Close up of a brown marmorated stink bug on a leaf

The brown marmorated stink bug, a common pest both on farms and inside homes, can be detected through trace amounts of its DNA left on plants. Credit: George Grall/National Geographic/Getty


Stink bugs leave DNA footprints on produce

Genetic detection is much more sensitive than conventional traps.

Stink bugs leave a DNA trail that can help scientists to detect the pest’s forays into crop fields.

The brown marmorated stink bug (Halyomorpha halys) is native to Asia, but has damaged crops across North America and Europe. Rafael Valentin at Rutgers University in New Brunswick, New Jersey, and his colleagues developed a highly sensitive method for detecting the insect. The researchers gathered DNA from the surface of fruits and vegetables by sampling water used to rinse harvested crops. Any DNA was concentrated on a filter, which was then analysed for the invasive stink bug’s genetic signature.

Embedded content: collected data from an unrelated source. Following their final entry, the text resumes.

Lemma blocks_size_stored fl ps datas : Forall2 (stored fl) ps datas ->
  Z.of_nat (length (concat datas)) <= i64_max -> blocks_size ps = Z.of_nat (length (concat datas)).
Proof.
  intros Hp Ht.
  enough (forall n, 0 <= n -> n + Z.of_nat (length (concat datas)) <= i64_max ->
    foldl (fun n p => wrap_u64 (n + p.2)) n ps = n + Z.of_nat (length (concat datas))) as Hg by (unfold blocks_size; rewrite Hg; lia).
  clear Ht. induction Hp as [|p d ps datas [_ Hd] _ IH]; intros n Hn Hb; cbn [foldl concat] in *; [simpl; lia|].
  rewrite length_app in *. rewrite wrap_u64_small by (unfold i64_max, u64_max in *; lia). rewrite IH; lia.
Qed.

(** What is left of the chunks when a verifying stream has served some. *)
Lemma intact_prefix fl chunks ps out : Forall2 (stored fl) ps chunks ->
  (forall j c, out !! j = Some c -> intact fl ps (cfg_hasher cfg) (map (hash_block (cfg_hasher cfg)) chunks) j c) ->
  out `prefix_of` chunks.
Proof.
  intros Hp Hout. revert ps chunks Hp Hout. induction out as [|c out IH]; intros ps chunks Hp Hout; [by eexists|].
  destruct (Hout 0%nat c eq_refl) as (p & z & Hk & Hf & _). destruct Hp as [|p' d ps chunks [Hd _] Hp]; [done|].
  cbn in Hk. simplify_eq. cbn in Hd. assert (d = c) as -> by congruence.
  destruct (IH ps chunks Hp) as [k ->]; [|by exists k].
  intros j c' Hj. exact (Hout (Datatypes.S j) c' Hj).
Qed.

Lemma concat_prefix (l1 l2 : list bytes) : l1 `prefix_of` l2 -> concat l1 `prefix_of` concat l2.
Proof. intros [k ->]. rewrite concat_app. by eexists. Qed.

Lemma prefix_full {A} (l1 l2 : list A) : l1 `prefix_of` l2 -> (length l2 <= length l1)%nat -> l1 = l2.
Proof. intros [[|x k] ->] Hl; [by rewrite app_nil_r|]. rewrite length_app in Hl. simpl in Hl. lia. Qed.

Lemma verified_serves fl chunks ps : Forall2 (stored fl) ps chunks ->
  serves_exactly fl (BodyStream (verified (new_stream ps (Z.of_nat (length (concat chunks))) All) (cfg_hasher cfg)
    (map (hash_block (cfg_hasher cfg)) chunks))) (concat chunks).
Proof.
  intros Hp answers. set (ids := map _ chunks). set (size := Z.of_nat _).
  assert (length ids = length ps) as Hl by (unfold ids; rewrite length_map; symmetry; by eapply Forall2_length).
  destruct (verified_inv fl ps size (cfg_hasher cfg) ids Hl) as [Hs Hz0].
  pose proof (verify_consume_ok fl ps size (cfg_hasher cfg) ids Hl answers _ 0 Hs) as Hc. rewrite Hz0 in Hc.
  destruct (consume fl answers _) as [out f]. destruct Hc as [Hout Hf]. pose proof (intact_prefix fl chunks ps out Hp Hout) as Hpre.
  split; [by apply concat_prefix|]. split; [|by intros ->]. intros ->. destruct Hf as [Hf|Hf].
  - rewrite (prefix_full _ _ Hpre); [done|]. unfold ids in Hl. rewrite length_map in Hl. lia.
  - apply prefix_full; [by apply concat_prefix|]. unfold size in Hf. lia.
Qed.

(** A window of the whole, or all of it. *)
Definition window_in (window : option (Z * Z)) (n : Z) : Prop :=
  match window with Some (a, b) => 0 <= a < b /\ b <= n | None => True end.

Lemma length_window window data : window_in window (Z.of_nat (length data)) ->
  Z.of_nat (length (window_bytes window data)) = match window with Some (a, b) => b - a | None => Z.of_nat (length data) end.
Proof. destruct window as [[a b]|]; cbn; [|done]. intros [Ha Hb]. rewrite length_take, length_drop. lia. Qed.

Lemma plain_serves fl chunks ps window :
  Forall2 (stored fl) ps chunks -> Z.of_nat (length (concat chunks)) <= i64_max -> window_in window (Z.of_nat (length (concat chunks))) ->
  serves_exactly fl (BodyStream (new_stream ps (Z.of_nat (length (concat chunks)))
    (match window with Some (a, b) => Range a (b - 1) | None => All end))) (window_bytes window (concat chunks)).
Proof.
  intros Hp Ht Hw answers. set (range := match window with Some _ => _ | None => _ end).
  assert (requested range (concat chunks) = window_bytes window (concat chunks)) as <-.
  { destruct window as [[a b]|]; [|done]. cbn. f_equal. lia. }
  pose proof (window_served fl ps chunks range answers Hp Ht) as Hs. cbv zeta in Hs.
  destruct (consume _ _ _) as [out f]. destruct Hs as [Hpre Hf].
  - destruct window as [[a b]|]; cbn in Hw |- *; [|done]. unfold is_u64, u64_max, i64_max in *. lia.
  - destruct window as [[a b]|]; [|by right]. left. intros ->. apply Forall2_nil_inv_l in Hp as ->. cbn in Hw. lia.
  - split; [exact Hpre|]. split; [by intros ->|by intros ->].
Qed.

(** The answer to a GET and the object it answers with. *)
Definition answers_get (files : gmap path bytes) (o : Object) (data : bytes) (window : option (Z * Z)) (out : GetObjectOutput) : Prop :=
  go_e_tag out = format_e_tag o /\ go_last_modified out = o_ctime o /\
  go_content_length out = Z.of_nat (length (window_bytes window data)) /\
  go_content_range out = (fun p => fmt_content_range p.1 (p.2 - 1) (Z.of_nat (length data))) <$> window /\
  serves_exactly files (go_body out) (window_bytes window data).

Context `{!S3RangeLaws R}.

Lemma checked_range_in range n window : checked_range range n = Ok window -> window_in window n.
Proof.
  unfold checked_range. destruct range as [r|]; [|by intros [= <-]]. destruct (range_check r n) as [[a b]|] eqn:E; [|done].
  intros [= <-]. by apply range_check_ok in E.
Qed.

Lemma range_refusal (range : option R) n e : checked_range range n = Err e -> e = InvalidRange.
Proof. unfold checked_range. destruct range as [r|]; [|done]. destruct (range_check r n); [done|]. by intros [= <-]. Qed.

Lemma get_inlined_serves fl o data range window out : get_inlined o data range = Ok out ->
  checked_range range (Z.of_nat (length data)) = Ok window -> answers_get fl o data window out.
Proof. unfold get_inlined. intros Hg Hc. rewrite Hc in Hg. injection Hg as <-. by repeat split. Qed.

Lemma get_stored_serves fl now chunks ps range window out :
  let o := put_object cfg now chunks in
  Forall2 (serves cfg fl) chunks ps -> no_collision fl chunks -> Z.of_nat (length (concat chunks)) <= i64_max ->
  get_stored cfg verify_on_read o ps range = Ok out -> checked_range range (o_size o) = Ok window ->
  answers_get fl o (concat chunks) window out.
Proof.
  intros o Hps Hnc Ht Hg Hc. pose proof (served_stored fl chunks ps Hps Hnc) as Hp.
  pose proof (checked_range_in _ _ _ Hc) as Hw. change (o_size o) with (Z.of_nat (length (concat chunks))) in *.
  unfold get_stored in Hg. change (o_size o) with (Z.of_nat (length (concat chunks))) in Hg. rewrite Hc in Hg.
  injection Hg as <-. split; [done|]. split; [done|]. split; [|split; [done|]]; cbn [go_content_length go_body].
  - rewrite length_window by done. destruct window as [[a b]|]; cbn in Hw; apply as_i64_small; int_bounds; lia.
  - rewrite (blocks_size_stored fl ps chunks Hp Ht).
    destruct (verify_on_read && is_all _) eqn:Ev; [|by apply plain_serves].
    destruct window as [[a b]|]; [by rewrite andb_false_r in Ev|]. by apply verified_serves.
Qed.

Lemma get_filed_spec now input data chunks o range w F :
  reserved (pi_bucket input) = false -> winv cfg w F -> filed now input data chunks o w -> concat chunks = data ->
  Z.of_nat (length data) <= i64_max ->
  wp (get_object_op cfg verify_on_read (pi_bucket input) (pi_key input) range) w (fun r w' =>
    winv cfg w' F /\ match r with
    | Ok out => exists window, checked_range range (Z.of_nat (length data)) = Ok window /\
        (no_collision (wfiles w') chunks -> answers_get (wfiles w') o data window out)
    | Err e => e <> NoSuchKey /\ (e = InvalidRange -> checked_range range (Z.of_nat (length data)) = Err InvalidRange)
    end).
Proof.
  intros Hb Hi Hf Hdata Ht. subst data. unfold get_object_op. apply wp_bind. eapply wp_mono; [apply require_bucket_spec|].
  intros r w1 [Hs Hr]. pose proof (still_winv w w1 F Hs Hi) as Hi1. destruct r as [u|e]; [|split; [exact Hi1|by destruct e]].
  destruct Hf as (Hrec & Hwf & Ho). destruct Hs as (Hsn & Hss & _). rewrite <- Hsn in Hrec. rewrite <- Hss in Ho.
  apply wp_bind, wp_try, wp_handler. destruct Ho as [->|[-> Hlive]].
  - eapply wp_mono; [apply get_object_paths_spec|]. intros r w2 ([Hn2 Hs2] & Hd2 & Hr2).
    assert (winv cfg w2 F) as Hi2 by (unfold winv, wfiles in *; by rewrite Hn2, Hs2, Hd2).
    destruct r as [[[o ps]|]|e]; cbn [map_err]; [|cbn in Hr2; congruence|by apply wp_err].
    destruct Hr2 as [(raw & Hraw & Hdec) _]. rewrite Hrec in Hraw. injection Hraw as <-. rewrite Object_roundtrip in Hdec by done.
    injection Hdec as <-. cbn [o_inlined inline_object Object_new o_data]. apply wp_lift. split; [done|].
    destruct (get_inlined _ _ _) as [out|e] eqn:Eg.
    + destruct (checked_range range (Z.of_nat (length (concat chunks)))) as [window|e] eqn:Ec.
      * exists window. split; [done|]. intros _. by apply (get_inlined_serves _ _ _ range).
      * unfold get_inlined in Eg. by rewrite Ec in Eg.
    + unfold get_inlined in Eg. destruct (checked_range _ _) as [window|e'] eqn:Ec; simplify_eq. by apply range_refusal in Ec as ->.
  - eapply wp_mono; [apply (read_stored_spec cfg now (pi_bucket input) (pi_key input) chunks w1 F Hb Hi1 Hwf Hrec Hlive)|].
    intros r w2 [Hi2 Hr2]. destruct r as [[[o ps]|]|e]; cbn [map_err]; [|done|by apply wp_err].
    destruct Hr2 as [-> Hps]. cbn [o_inlined put_object Object_new o_data]. apply wp_lift. split; [done|].
    destruct (get_stored _ _ _ _ _) as [out|e] eqn:Eg.
    + destruct (checked_range range (Z.of_nat (length (concat chunks)))) as [window|e] eqn:Ec.
      * exists window. split; [done|]. intros Hnc. by apply (get_stored_serves _ now chunks ps range).
      * unfold get_stored in Eg. change (o_size _) with (Z.of_nat (length (concat chunks))) in Eg. by rewrite Ec in Eg.
    + unfold get_stored in Eg. change (o_size _) with (Z.of_nat (length (concat chunks))) in Eg.
      destruct (checked_range _ _) as [window|e'] eqn:Ec; simplify_eq. by apply range_refusal in Ec as ->.
Qed.

(** A PUT, and a GET of its key from the world it left. *)
Definition put_then_get (now : Z) (input : PutObjectInput) (range : option R) : HM (bytes * GetObjectOutput) :=
  tag ← put_object_op cfg block_size inlined_metadata_size now input;
  output ← get_object_op cfg verify_on_read (pi_bucket input) (pi_key input) range;
  mret (tag, output).
(* ===== verification/Tools.v ===== *)
(** The command-line tools: [CasFS::single_namespace] (cas/fs.rs) as every tool
    opens a store, [s3cas check] (s3cas/src/check.rs), [s3cas retrieve]
    (retrieve.rs), [s3cas inspect] (inspect.rs) and [qss-storage-fsck]
    (qss-storage-fsck/src/main.rs).

    The state is the engine's [World]; of the console, what reaches the standard
    output, the notes on the standard error about writes that did not, and the
    schedule of how the writes turn out.  The backend's open is the argument
    [build]; the clock and the ids that may be minted are in [Minted];
    [serde_json] is the class [Json].  The destination file of [retrieve] is
    outside the store: its model answers the bytes that are written to it. *)

From S2P Require Import Prelude Bytes Orders Resp Externals BlockIds Codec Records StoreHeader MetaStore Disk BlockStream Placement MetaOps Accounting Engine BatchSpecs Stripes Commands Uploads Scan Listing S3Api Report Scrub Passes Repair Pairing Config.
From Stdlib Require Import Strings.Byte.
Local Open Scope Z_scope.

(** The block store and what one namespace adds to it. *)
Record CasFS : Type := mkCasFS { cf_shared : SharedBlockStore; cf_verify_on_read : bool }.

Record Minted : Type := mkMinted { mi_now : Z; mi_blocks_id : StoreId; mi_pair_id : StoreId; mi_namespace_id : StoreId }.

Inductive BlockFault : Type :=
| Unreadable (id : BlockId) (p : path) (error : IoError)
| Mismatch (id : BlockId) (p : path) (actual : BlockId).

(** What an [anyhow::Error] of the tools says. *)
Inductive ToolError : Type :=
| NoStoreAt (p : path)
| NoBucketIn (p : path) (bucket : bytes)
| ToolConfig (e : ConfigError)
| ToolMeta (e : MetaError)
| ToolEngine (e : EngErr)
| ToolStream (e : StreamError)
| ToolPairing (e : PairingError)
| ToolScrub (e : ScrubError)
| ToolRepair (e : RepairError)
| ToolJson
| RootsRequired
| CheckFailed (faults : list BlockFault) (blocks : nat) (etag_ok : bool)
| StreamCrashed
| StreamUnfinished.

Class Json := { report_json : Report -> option bytes; summary_json : RepairSummary -> option bytes }.

Definition namespace_db (meta_root : path) : path := meta_root ++ [str "db"].

Section Tools.
Context {S T D : Type} `{Store S T, BlockDiskOps D, !StdFs D, !ScrubFs D, !RepairFs D, !DiskView D, Blake3, Md5, FasterHex, !FasterHexSpelling, Unicode, Json}.
Abbreviation TW := (World S D).
Abbreviation HM := (M (Home S D) MetaError).
Abbreviation HS := (Home S (DiskState D)).
Abbreviation TM := (M TW ToolError).
Variable build : StoreOptions -> path -> HM unit.

(** A call on the shared half, or on the namespace half, of the world. *)
Definition on_shared_home {E A} (f : E -> ToolError) (m : M HS E A) : TM A := fun w =>
  let '(r, h) := m (mkHome (w_shared w) (w_disk w)) in
  (map_err f r, mkWorld (w_ns w) (h_store h) (h_disk h) (w_counters w)).

Definition on_ns_home {E A} (f : E -> ToolError) (m : M HS E A) : TM A := fun w =>
  let '(r, h) := m (mkHome (w_ns w) (w_disk w)) in
  (map_err f r, mkWorld (h_store h) (w_shared w) (h_disk h) (w_counters w)).

(* ------------------------------------------------------------------ *)
(** * Opening *)

(** [CasFS::new] *)
Definition CasFS_new (minted : Minted) (namespace_meta_path : path) (shared : SharedBlockStore) (opts : StoreOptions) : TM CasFS :=
  namespace_meta_path ← on_ns_home ToolMeta (made_canonical (namespace_db namespace_meta_path));
  let spec := spec_of_hasher (sbs_hasher shared) in
  _ ← on_ns_home ToolMeta (at_header (open_or_create (mi_now minted) (mi_namespace_id minted) namespace_meta_path spec (build opts)));
  mret (mkCasFS shared (opt_verify_on_read opts)).

Definition single_namespace (minted : Minted) (root meta_path : path) (opts : StoreOptions) : TM CasFS :=
  shared ← on_shared_home ToolMeta (open_store (mi_now minted) (mi_blocks_id minted) (mi_pair_id minted) (build opts)
    (meta_path ++ [str "blocks"]) (root ++ [str "blocks"]) opts);
  CasFS_new minted meta_path shared opts.

(** One database, and [bail!] when there is none. *)
Definition refuse_unless_db (db : path) : TM unit :=
  init ← on_ns_home ToolMeta (at_header (classify_db_dir db));
  match init with Create => M_err (NoStoreAt db) | Open => mret tt end.

Definition refuse_unless_store_exists (meta_root : path) : TM unit :=
  _ ← refuse_unless_db (namespace_db meta_root);
  refuse_unless_db (blocks_db_path meta_root).

(* ------------------------------------------------------------------ *)
(** * [s3cas inspect] *)

(** [open_existing] of the namespace database; [on_shared_home] in the place of
    [on_ns_home] opens the blocks database. *)
Definition open_existing (at_home : forall A, M HS MetaError A -> TM A) (minted : Minted) (db_path : path) (store : StoreOptions) : TM StoreHeader :=
  init ← at_home _ (at_header (classify_db_dir db_path));
  match init with
  | Create => M_err (NoStoreAt db_path)
  | Open => at_home _ (at_header (open_or_create (mi_now minted) (mi_namespace_id minted) db_path (header_spec store) (build store)))
  end.

Definition at_namespace_db : forall A, M HS MetaError A -> TM A := fun A => on_ns_home ToolMeta.
Definition at_shared_db : forall A, M HS MetaError A -> TM A := fun A => on_shared_home ToolMeta.

Definition inspect_num_keys (minted : Minted) (meta_root : path) (store : StoreOptions) (bucket_name : bytes) : TM Z :=
  let db_path := namespace_db meta_root in
  _ ← open_existing at_namespace_db minted db_path store;
  present ← at_namespace_db _ (at_header (with_store (tree_exists bucket_name)));
  if negb (present : bool) then M_err (NoBucketIn db_path bucket_name) else
  at_namespace_db _ (at_header (with_store (num_keys_of bucket_name))).

Record LabelledHeader : Type := mkLabelledHeader { lh_label : bytes; lh_path : path; lh_header : StoreHeader }.

Definition inspect_headers (minted : Minted) (meta_root : path) (store : StoreOptions) : TM (list LabelledHeader) :=
  let path := namespace_db meta_root in
  header ← open_existing at_namespace_db minted path store;
  let out := [mkLabelledHeader (str "namespace DB") path header] in
  let path := blocks_db_path meta_root in
  init ← at_shared_db _ (at_header (classify_db_dir path));
  match init with
  | Open =>
      header ← open_existing at_shared_db minted path store;
      mret (out ++ [mkLabelledHeader (str "blocks DB") path header])
  | Create => mret out
  end.

(* ------------------------------------------------------------------ *)
(** * [s3cas check] and [s3cas retrieve] *)

(** A call of the file system whose failure is looked at. *)
Definition try_disk {A} (m : M D IoError A) : TM (result IoError A) := fun w =>
  let '(r, d') := m (ds_disk (w_disk w)) in
  (Ok r, mkWorld (w_ns w) (w_shared w) (mkDiskState d' (ds_known_durable (w_disk w)) (ds_nonce (w_disk w))) (w_counters w)).

Definition block_fault (hasher : Hasher) (id : BlockId) (p : path) (read : result IoError bytes) : option BlockFault :=
  match read with
  | Err e => Some (Unreadable id p e)
  | Ok bytes =>
      let actual := hash_block hasher bytes in
      if decide (actual = id) then None else Some (Mismatch id p actual)
  end.

Fixpoint verify_from (hasher : Hasher) (blocks : list (BlockId * (path * Z))) (faults : list BlockFault) : TM (list BlockFault) :=
  match blocks with
  | [] => mret faults
  | (id, (p, _)) :: blocks' =>
      read ← try_disk (fs_read p);
      verify_from hasher blocks' (match block_fault hasher id p read with Some f => faults ++ [f] | None => faults end)
  end.

Definition verify_blocks (hasher : Hasher) (obj_meta : Object) (paths : list (path * Z)) : TM (list BlockFault) :=
  verify_from hasher (zip (o_blocks obj_meta) paths) [].

(** The loop over the stream: the bytes so far, and how it ended.  [answers] is
    the schedule of the reads. *)
Definition drain_stream (answers : list IoAnswer) (paths : list (path * Z)) (w : TW) : bytes * result ToolError unit :=
  let '(chunks, f) := consume (wfiles w) answers (new_stream paths (blocks_size paths) All) in
  (concat chunks, match f with
                  | Finished => Ok tt
                  | FailedWith e => Err (ToolStream e)
                  | Crashed => Err StreamCrashed
                  | Unfinished => Err StreamUnfinished
                  end).

Definition read_object (answers : list IoAnswer) (obj_meta : Object) (paths : list (path * Z)) : TM bytes :=
  match o_inlined obj_meta with
  | Some inline_data => mret inline_data
  | None => M_run (fun w => match drain_stream answers paths w with (data, Ok _) => (Ok data, w) | (_, Err e) => (Err e, w) end)
  end.

Inductive CheckOutcome : Type :=
| ObjectNotFound
| CheckPassed (blocks : nat).

Definition check_object (answers : list IoAnswer) (casfs : CasFS) (bucket key : bytes) : TM CheckOutcome :=
  found ← m_map_err ToolEngine (get_object_paths (cfg_of (cf_shared casfs)) bucket key);
  match found with
  | None => mret ObjectNotFound
  | Some (obj_meta, paths) =>
      faults ← verify_blocks (sbs_hasher (cf_shared casfs)) obj_meta paths;
      data ← read_object answers obj_meta paths;
      let etag_ok := bool_decide (md5_digest data = ch_bytes (o_hash obj_meta)) in
      if negb (bool_decide (faults = [])) || negb etag_ok
      then M_err (CheckFailed faults (length (o_blocks obj_meta)) etag_ok)
      else mret (CheckPassed (length (o_blocks obj_meta)))
  end.

(** Whatever the configuration says, no verification and no commit station. *)
Definition reading_options (store : StoreOptions) : StoreOptions :=
  mkStoreOptions (opt_metadata_db store) (opt_durability store) (opt_inline_metadata_size store) false (opt_hasher store)
    (opt_stripe_count store) (opt_max_blocks_per_commit store) None.

Definition check_integrity (answers : list IoAnswer) (minted : Minted) (meta_root fs_root : path) (bucket key : bytes)
    (store : StoreOptions) : TM CheckOutcome :=
  _ ← refuse_unless_store_exists meta_root;
  casfs ← single_namespace minted fs_root meta_root (reading_options store);
  check_object answers casfs bucket key.

(** The bytes written to the destination, and how it ended; [None] when there
    is no such object and no file is made. *)
Definition retrieve_object (answers : list IoAnswer) (casfs : CasFS) (bucket key : bytes) : TM (option (bytes * result ToolError unit)) :=
  found ← m_map_err ToolEngine (get_object_paths (cfg_of (cf_shared casfs)) bucket key);
  match found with
  | None => mret None
  | Some (obj_meta, paths) =>
      match o_inlined obj_meta with
      | Some data => mret (Some (data, Ok tt))
      | None => M_run (fun w => (Ok (Some (drain_stream answers paths w)), w))
      end
  end.

Definition without_station (store : StoreOptions) : StoreOptions :=
  mkStoreOptions (opt_metadata_db store) (opt_durability store) (opt_inline_metadata_size store) (opt_verify_on_read store)
    (opt_hasher store) (opt_stripe_count store) (opt_max_blocks_per_commit store) None.

Definition retrieve (answers : list IoAnswer) (minted : Minted) (meta_root fs_root : path) (bucket key : bytes)
    (store : StoreOptions) : TM (option (bytes * result ToolError unit)) :=
  _ ← refuse_unless_store_exists meta_root;
  casfs ← single_namespace minted fs_root meta_root (without_station store);
  retrieve_object answers casfs bucket key.

(* ------------------------------------------------------------------ *)
(** * [qss-storage-fsck] *)

Record Cli : Type := mkCli {
  cl_meta_root : option path;
  cl_fs_root : option path;
  cl_metadata_db : option StorageEngine;
  cl_durability : option Durability;
  cl_inline_metadata_size : option Z;
  cl_scrub : bool;
  cl_repair : bool;
  cl_json : bool;
  cl_re_pair : bool
}.

(** How writing a text to the standard output and flushing it turns out: all of
    it is out, or the first bytes only, and an error. *)
Inductive Written : Type :=
| AllOut
| CutShort (reached : nat) (e : IoError).

(** The store; the texts that reached the standard output and the notes on the
    standard error; and how the writes to come will turn out (once the list is
    used up, well). *)
Record Console : Type := mkConsole {
  cn_world : TW;
  cn_out : list bytes;
  cn_err : list bytes;
  cn_writes : list Written
}.
Abbreviation CM := (M Console ToolError).

Definition on_cn_store {A} (m : TM A) : CM A := fun c =>
  let '(r, w) := m (cn_world c) in (r, mkConsole w (cn_out c) (cn_err c) (cn_writes c)).

Definition not_written (e : IoError) : bytes := str "qss-storage-fsck: writing the report: " ++ IoError_fmt e.

(** Written and flushed.  A write that fails ends nothing: it is noted on the
    standard error, or passed over when the reader has gone away. *)
Definition emit (text : bytes) : CM unit := fun c =>
  match cn_writes c with
  | CutShort reached e :: writes =>
      (Ok tt, mkConsole (cn_world c) (cn_out c ++ [take reached text])
                (match io_kind e with IoBrokenPipe => cn_err c | _ => cn_err c ++ [not_written e] end) writes)
  | writes => (Ok tt, mkConsole (cn_world c) (cn_out c ++ [text]) (cn_err c) (tail writes))
  end.

Definition emit_json (j : option bytes) : CM unit :=
  match j with Some text => emit (text ++ newline) | None => M_err ToolJson end.

Definition emit_report (report : Report) (json : bool) : CM unit :=
  if json then emit_json (report_json report) else emit (render_text report).

Definition emit_summary (summary : RepairSummary) (json : bool) : CM unit :=
  if json then emit_json (summary_json summary) else emit (render_repair summary).

Definition or_here (p : option path) : path := default [str "."] p.

Definition run_re_pair (cli : Cli) : CM Z :=
  match cl_meta_root cli, cl_fs_root cli with
  | Some meta_root, Some fs_root =>
      done ← on_cn_store (on_shared_home ToolPairing (re_pair (build StoreOptions_default) meta_root fs_root));
      _ ← emit (render_re_pair done);
      mret EXIT_CLEAN
  | _, _ => M_err RootsRequired
  end.

Definition context_of (casfs : CasFS) (meta_root : path) : ScrubContext :=
  mkScrubContext (cfg_of (cf_shared casfs)) (Some meta_root).

(** The passes, the report, and the repair if asked for; [fuel] bounds the walks
    and [now] is the clock of the upload report. *)
Definition report_and_repair (fuel : nat) (now : Z) (cli : Cli) (ctx : ScrubContext) : CM Z :=
  let options := if cl_scrub cli then full else metadata_only in
  report ← on_cn_store (m_map_err ToolScrub (Passes.run fuel now ctx options));
  _ ← emit_report report (cl_json cli);
  if negb (cl_repair cli) then mret (rp_exit_code report) else
  summary ← on_cn_store (m_map_err ToolRepair (repair fuel ctx now report options));
  _ ← emit_summary summary (cl_json cli);
  mret (exit_code summary).

(** What opening comes to, from the loaded configuration on. *)
Definition open_for_fsck `{HumanTime} (minted : Minted) (config : QssStorageConfig) (cli : Cli) : TM CasFS :=
  store ← M_lift (map_err ToolConfig (resolve (cl_metadata_db cli) (cl_durability cli) (cl_inline_metadata_size cli) None (qc_store config)));
  _ ← refuse_unless_store_exists (or_here (cl_meta_root cli));
  single_namespace minted (or_here (cl_fs_root cli)) (or_here (cl_meta_root cli)) (reading_options store).

(** [run]; [loaded] is what [config::load] came to. *)
Definition fsck_run `{HumanTime} (fuel : nat) (minted : Minted) (loaded : result ConfigError (QssStorageConfig * option PathBuf)) (cli : Cli) : CM Z :=
  file ← M_lift (map_err ToolConfig loaded);
  if cl_re_pair cli then run_re_pair cli else
  casfs ← on_cn_store (open_for_fsck minted file.1 cli);
  report_and_repair fuel (mi_now minted) cli (context_of casfs (or_here (cl_meta_root cli))).

(** [main]: the code the process exits with. *)
Definition fsck_main `{HumanTime} (fuel : nat) (minted : Minted) (loaded : result ConfigError (QssStorageConfig * option PathBuf)) (cli : Cli)
    (c : Console) : Z * Console :=
  match fsck_run fuel minted loaded cli c with
  | (Ok code, c') => (code, c')
  | (Err _, c') => (EXIT_COULD_NOT_RUN, c')
  end.
End Tools.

This method allowed the authors to verify the insect’s presence at a peach orchard known to be infested. The team also used the technique to detect the bug on each of eight days of testing at a vegetable farm that was not previously known to be infested. By comparison, conventional traps at the farm caught only one brown marmorated stink bug during the same period.

The system could help farmers to track agricultural infestations more efficiently, the authors say.